Lemma worker_move_ok a i w s w' s' x : plans_fine s -> dr_associations s !! a = Some x -> worker_ok x w ->
  worker_move a i w s = Some (w', s') -> exists x', self_move a x' s s' /\ worker_ok x' w'.
Proof.
  intros P Hx W. unfold worker_move. rewrite Hx. cbn [mbind option_bind]. pose proof (self_stays a x s Hx) as St.
  pose proof (wo_running _ _ W) as A. destruct (wk_phase w) as [|d ready c after|d item rest c after| | | |taken|stop| | |n seen|seen b|lost] eqn:Ph, i;
    try (by destruct ready); try done.
  - intros [= <- <-]. exists x. split; [done|]. by apply emit_upstream_ok.
  - destruct ready as [|item rest].
    + case_match eqn:Ec.
      * destruct (write_record _ _ _) as [s1|] eqn:Wr; [|done]. cbn. intros [= <- <-]. destruct (write_record_self _ _ _ _ _ Hx Wr) as [_ S].
        eexists. split; [exact S|]. eapply after_send_ok; [exact W|done|exact Ph|]. eapply batch_running; [done|by rewrite Ph|exact Ph].
      * intros [= <- <-]. exists x. split; [done|].
        replace w with (set_wk_dirty (wk_dirty w) w) by (by destruct w). eapply after_send_ok; [exact W|done|exact Ph|].
        pose proof (wo_counts _ _ W) as C. rewrite Ph in C. cbn in C. bools. specialize (A eq_refl). cbn in A.
        eapply running_flight; [exact A|done|]. change (zlen (@nil DatagramScheduled)) with 0. lia.
    + destruct (as_cancelled x) eqn:Ec.
      * destruct (write_record _ _ _) as [s1|] eqn:Wr; [|done]. cbn. intros [= <- <-]. destruct (write_record_self _ _ _ _ _ Hx Wr) as [_ S].
        eexists. split; [exact S|]. eapply worker_ok_calm; [exact W|done|..]; rewrite ?Ph; cbn; try (by destruct after as [| |[]]).
        eapply (cancelled_running x w W ltac:(by rewrite Ph)) in Ph. by destruct after as [| |[]].
      * intros [= <- <-]. exists x. split; [done|]. eapply worker_ok_calm; [exact W|done|..]; cbn; rewrite ?Ph; try done.
        { pose proof (wo_counts _ _ W) as C. by rewrite Ph in C. }
        specialize (A eq_refl). cbn in A. by rewrite zlen_cons in A.
  - intros [= <- <-]. exists x. split; [done|]. pose proof (wo_counts _ _ W) as C. rewrite Ph in C. cbn in C. destruct C as [C1 C2].
    pose proof (counted_send_nonneg (ds_payload item) size c C1 C2). pose proof (zlen_nonneg rest).
    eapply worker_ok_calm; [exact W|done|..]; cbn [wk_phase set_wk_phase over drained holds leaving counts_nonneg in_flight]; rewrite ?Ph; try done.
    specialize (A eq_refl). cbn [in_flight] in A. eapply running_flight; [exact A|lia|]. intros Lt.
    pose proof (counted_send_one (ds_payload item) size c C1 C2). lia.
  - destruct (as_cancelled x) eqn:Ec; [|done]. intros [= <- <-]. exists x. split; [done|]. eapply worker_ok_calm; [exact W|done|..]; cbn; rewrite ?Ph; try done. by apply A.
  - destruct (as_cancelled x); [done|]. destruct (as_queue x) as [|item rest] eqn:Q; [done|].
    destruct (worker_next a WorkerTakes s) as [s1|] eqn:T; [|done]. cbn. intros [= <- <-].
    destruct (worker_next_self _ _ _ _ _ Hx T) as [_ S]. eexists. split; [exact S|]. pose proof (wo_policies _ _ W) as Po. rewrite Q in Po.
    apply Forall_cons in Po as [P1 P2].
    eapply (admit_in_ok x _ w Upstream _ _ _ true 1); try done; cbn; rewrite ?Q; try done. rewrite zlen_cons. cbn. lia.
  - destruct (_ || _); [done|]. case_match.
    + destruct (worker_next a WorkerOversize s) as [s1|] eqn:T; [|done]. cbn. intros [= <- <-].
      destruct (worker_next_self _ _ _ _ _ Hx T) as [_ S]. exists x. split; [exact S|].
      eapply worker_ok_calm; [exact W|done|..]; cbn; rewrite ?Ph; try done. by apply A.
    + destruct (dr_states s !! as_proxy x) as [y|] eqn:Hy; [|done]. cbn. intros [= <- <-]. exists x. split; [done|].
      eapply (admit_in_ok x x w Downstream _ _ _ false 0); try done; [|apply W|lia|].
      * assert (F : fine_cells (cells_of y)) by (eapply (Forall_lookup_1 _ _ (as_proxy x)); [exact P|]; by rewrite lookup_map, Hy). apply F.
      * by rewrite (wo_hand _ _ W), Ph.
  - destruct (_ || _); [done|]. intros [= <- <-]. exists x. split; [done|]. eapply worker_ok_calm; [exact W|done|..]; cbn; rewrite ?Ph; try done. by apply A.
  - destruct (_ || _); [done|]. destruct (next_wake w) as [t|]; [|done]. case_match; [|done]. intros [= <- <-]. exists x. split; [done|].
    eapply worker_ok_calm; [exact W|done|..]; cbn; rewrite ?Ph; try done. by apply A.
  - destruct (write_record _ _ _) as [s1|] eqn:Wr; [|done]. cbn. intros [= <- <-]. destruct (write_record_self _ _ _ _ _ Hx Wr) as [_ S].
    eexists. split; [exact S|]. eapply worker_ok_calm; [exact W|done|..]; cbn; rewrite ?Ph; try done.
    apply (plain_running x w); [by apply A|done].
  - destruct (write_record _ _ _) as [s1|] eqn:Wr; [|done]. cbn. intros [= <- <-]. destruct (write_record_self _ _ _ _ _ Hx Wr) as [_ S].
    eexists. split; [exact S|]. eapply worker_ok_calm; [exact W|done|..]; cbn; rewrite ?Ph; try done.
    by apply (failure_running x w W ltac:(by rewrite Ph)).
  - destruct (write_record _ _ _) as [s1|] eqn:Wr; [|done]. cbn. intros [= <- <-]. destruct (write_record_self _ _ _ _ _ Hx Wr) as [_ S].
    eexists. split; [exact S|]. eapply worker_ok_calm; [exact W|done|..]; destruct taken; cbn; rewrite ?Ph; try done.
    all: by apply (plain_running x w); [by apply A|].
  - destruct (worker_next a WorkerDrops s) as [s1|] eqn:T; [|done]. cbn. intros [= <- <-].
    destruct (worker_next_self _ _ _ _ _ Hx T) as [_ S]. eexists. split; [exact S|].
    pose proof (accounts_same x (set_as_hand None x) _ _ _ _ _ _ eq_refl eq_refl (A eq_refl)) as A'.
    pose proof (wo_ended _ _ W) as E. pose proof (wo_leaving _ _ W) as L. rewrite Ph in E, L.
    destruct stop; constructor; cbn; try done; first [by apply L|apply W].
  - case_match.
    + destruct (write_record _ _ _) as [s1|] eqn:Wr; [|done]. cbn. intros [= <- <-]. destruct (write_record_self _ _ _ _ _ Hx Wr) as [_ S].
      eexists. split; [exact S|]. eapply worker_ok_calm; [exact W|done|..]; cbn; rewrite ?Ph; try done.
      apply (plain_running x w); [by apply A|done].
    + intros [= <- <-]. exists x. split; [done|]. eapply worker_ok_calm; [exact W|done|..]; cbn; rewrite ?Ph; try done. by apply A.
  - specialize (A eq_refl). destruct (ax_up _ _ _ _ _ _ _ A) as [Ou Cu]. destruct (ax_down _ _ _ _ _ _ _ A) as [Od Cd].
    destruct (discard_counts _ Cu Ou) as (Ou' & Cu' & Gu & Qu & Eu & Lu). destruct (discard_counts _ Cd Od) as (Od' & Cd' & Gd & Qd & Ed & Ld).
    destruct (discard_all (wk_upstream w)) as [gu up]. destruct (discard_all (wk_downstream w)) as [gd down]. cbn [fst snd] in *.
    intros [= <- <-]. exists x. split; [done|]. injection Eu as Eu1 Eu2 Eu3. injection Ed as Ed1 Ed2 Ed3.
    assert (A' : accounts x up down (wk_failures w) gu gd 0).
    { destruct (ax_signs _ _ _ _ _ _ _ A) as (F & K & R). constructor; try done. unfold entered. rewrite Eu1, Eu2, Eu3, Ed1, Ed2, Ed3.
      exact (ax_balance _ _ _ _ _ _ _ A). }
    pose proof (wo_leaving _ _ W) as L. pose proof (wo_hand _ _ W) as H. pose proof (wo_ended _ _ W) as E. rewrite Ph in L, H, E.
    constructor; cbn; try done; [apply W|]. intros n seen [= <- <-]. exists gu, gd. pose proof (zlen_nonneg (as_queue x)).
    split_and!; try done; try lia; [apply wadd_range|]. intros Lt. pose proof (accounts_bound _ _ _ _ _ _ _ A' Lt) as B.
    destruct (ax_signs _ _ _ _ _ _ _ A') as (_ & _ & R1 & R2 & R3 & R4). unfold written_off in B. unfold wadd, sat_add, USIZE_MAX, U64_MAX in *.
    rewrite wrap64_small; unfold is_u64, TWO64; lia.
  -     destruct (write_record _ _ _) as [s1|] eqn:Wr; [|done]. cbn. intros [= <- <-]. destruct (write_record_self _ _ _ _ _ Hx Wr) as [_ S].
    eexists. split; [exact S|]. pose proof (wo_leaving _ _ W) as L. pose proof (wo_hand _ _ W) as H. pose proof (wo_ended _ _ W) as E. rewrite Ph in L, H, E.
    constructor; cbn [as_hand as_ended as_cancelled as_queue set_as_record wk_phase set_wk_phase holds over leaving drained counts_nonneg]; try done; [apply W|].
    intros ? ? [= <- <-]. exact (return_settled x w n seen (as_administrative x) W Ph).
  - destruct (worker_next a WorkerEnds s) as [s1|] eqn:T; [|done]. cbn. intros [= <- <-].
    destruct (worker_next_self _ _ _ _ _ Hx T) as [_ S]. eexists. split; [exact S|].
    pose proof (wo_leaving _ _ W) as L. rewrite Ph in L. constructor; cbn; done || by apply L.
Qed.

● ● ● ● ● ● ●

Exercise >>
Search the data for the string "ready" and copy out every line where it is found.

Task answer >>
  pose proof (wo_running _ _ W) as A. destruct (wk_phase w) as [|d ready c after|d item rest c after| | | |taken|stop| | |n seen|seen b|lost] eqn:Ph, i;
    try (by destruct ready); try done.
  - destruct ready as [|item rest].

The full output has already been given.